Along with its unjust cause, Hamas is fighting an unjust war. The laws of war require that state actors follow certain norms of behavior when they fight.

One is that a nation must discriminate between civilians and legitimate military targets. For more than a decade, Hamas has fired rockets at Israeli civilian centers. In contrast, Israel does more than any other country to avoid civilian casualties – e.g., warning them by phone and air-dropped flyers to evacuate before they destroy a building. Hamas makes civilian casualties inevitable by building tunnels directly under hospitals and placing rocket and missile launchers in or near mosques, schools, and UN buildings. In complete disregard of its own people, Hamas wants to create civilian casualties to win the global PR battle.

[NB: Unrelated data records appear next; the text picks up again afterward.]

Definition draw_vector (d : nat) : M Generator Vec :=
  fun g => (Ok (map (sample g) (seq (cursor g) d)), advance d g).

Definition draw_mask (q : F) (d : nat) : M Generator (list bool) :=
  fun g => (Ok (map (keep g q) (seq (cursor g) d)), advance d g).

(** ** nn.Embedding

    A table of [num_embeddings] rows.  Calling it on an index tensor picks
    the rows; an index below 0 or not below the number of rows raises. *)

Record Embedding : Type := {
  num_embeddings : nat;
  embedding_dim : nat;
  weight : Mat
}.

(** The table [nn.Embedding(n, d)] builds when the generator is in state
    [g]: its entries are the next [n * d] samples. *)
Definition drawn (g : Generator) (n d : nat) : Embedding :=
  {| num_embeddings := n;
     embedding_dim := d;
     weight := map (fun i => map (sample g) (seq (cursor g + i * d) d))
                   (seq 0 n) |}.

Definition nn_Embedding (n d : nat) : M Generator Embedding :=
  (w <- draw_matrix n d ;;
   ret {| num_embeddings := n; embedding_dim := d; weight := w |})%torch.

Definition lookup_row (w : Mat) (i : Z) : result Vec :=
  if (0 <=? i)%Z && (i <? Z.of_nat (length w))%Z then
    match nth_error w (Z.to_nat i) with
    | Some r => Ok r
    | None => Raise IndexError
    end
  else Raise IndexError.

(** [e(indices)] for a rank-1 index tensor *)
Definition embedding_forward (e : Embedding) (idx : list Z) : result Mat :=
  mapR (lookup_row (weight e)) idx.

Definition embedding_ok (n d : nat) (e : Embedding) : Prop :=
  num_embeddings e = n /\ embedding_dim e = d /\ shape2 n d (weight e).

(** ** Layers of the combinations

    [nn.Linear(i, o)] holds an [o]-by-[i] weight and a bias of [o] entries,
    both drawn at construction.  [nn.Dropout(p)] refuses a [p] outside
    [0, 1]; a new module is in training mode.  In the forward pass the
    dropout returns its input as it is when [p] is 0 or the module is not
    training, zeroes it when [p] is 1, and otherwise multiplies every entry
    by a Bernoulli(1 - p) draw divided by [1 - p]. *)

Inductive Layer : Type :=
| Linear (in_features out_features : nat) (W : Mat) (b : Vec)
| Dropout (p : F) (training : bool)
| Tanh.

Definition nn_Linear (i o : nat) : M Generator Layer :=
  (W <- draw_matrix o i ;;
   b <- draw_vector o ;;
   ret (Linear i o W b))%torch.

Definition valid_probability (p : F) : bool :=
  negb (fltb p fzero || fltb fone p).

Definition nn_Dropout (p : F) : M Generator Layer :=
  if valid_probability p then ret (Dropout p true) else lift (Raise ValueError).

(** [x @ W.T + b] on one row *)
Definition affine (W : Mat) (b : Vec) (x : Vec) : Vec :=
  map2 (fun w c => fadd (fsum (map2 fmul x w)) c) W b.

Definition linear_row (i : nat) (W : Mat) (b : Vec) (x : Vec) : result Vec :=
  if length x =? i then Ok (affine W b x) else Raise RuntimeError.

Definition apply_mask (p : F) (x : Vec) (mask : list bool) : Vec :=
  map2 (fun v (k : bool) =>
          fmul v (fdiv (if k then fone else fzero) (fsub fone p))) x mask.

Definition dropout_row (p : F) (x : Vec) : M Generator Vec :=
  (mask <- draw_mask (fsub fone p) (length x) ;;
   ret (apply_mask p x mask))%torch.

Definition dropout_forward (p : F) (training : bool) (x : Mat)
  : M Generator Mat :=
  if valid_probability p then
    if feqb p fzero || negb training then ret x
    else if feqb p fone then ret (map (map (fun v => fmul v fzero)) x)
    else mapS (dropout_row p) x
  else lift (Raise ValueError).

Definition layer_forward (l : Layer) (x : Mat) : M Generator Mat :=
  match l with
  | Linear i _ W b => lift (mapR (linear_row i W b) x)
  | Dropout p training => dropout_forward p training x
  | Tanh => ret (map (map ftanh) x)
  end.

(** [nn.Sequential]: the layers in the order given, each fed the output of
    the one before. *)
Definition Sequential : Type := list Layer.

Fixpoint sequential_forward (ls : Sequential) (x : Mat) : M Generator Mat :=
  match ls with
  | [] => ret x
  | l :: ls' => bind (layer_forward l x) (sequential_forward ls')
  end.

(** [t[..., :k]], [t[..., k:]] and [torch.cat([a, b], dim=-1)] *)
Definition narrow_to (k : nat) (x : Mat) : Mat := map (firstn k) x.
Definition narrow_from (k : nat) (x : Mat) : Mat := map (skipn k) x.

They violate their own commandments. We asked the Hamas commander whether the Quran would legitimize targeting women and children. He said no. Yet previously he had directed a suicide bombing against a Sbarro pizza restaurant in Jerusalem, which killed sixteen innocent people including seven children and one pregnant woman. On October 7, Hamas terrorists clearly targeted civilians including babies and the elderly.

Another requirement is that one refrains from taking actions that are mala in se – things that are evil in and of themselves. Nobody can disagree that raping women and beheading children and hostages are evil deeds. Hamas is following the twisted ISIS social media playbook, and they want to bring that shock and horror to Israel and the world to enrage the West.

If the Palestinians as a people wish to be treated as a viable nation state, they must act like one. That means jettisoning the corruption and evil of Hamas and following the laws of war. But the Western idea of the laws of war is based on the Judeo-Christian tradition, explicitly rejected by the divine mandate Hamas claims to be following. The ongoing Israel-Hamas war is more than a local or regional conflagration, it marks a point of serious conflict between Western ideals and ultra-conservative Islam.


Dr. Tom Copeland is the Director of Research at the Centennial Institute. He is the author of Fool Me Twice: Intelligence Failure and Mass Casualty Terrorism, and editor of Drawing a Line in the Sea: The 2010 Gaza Flotilla Incident and the Israeli-Palestinian Conflict. He writes regularly on public policy and the intersection of politics, culture, and religion. The views expressed by the author are his own and do not represent the views of Centennial Institute or Colorado Christian University.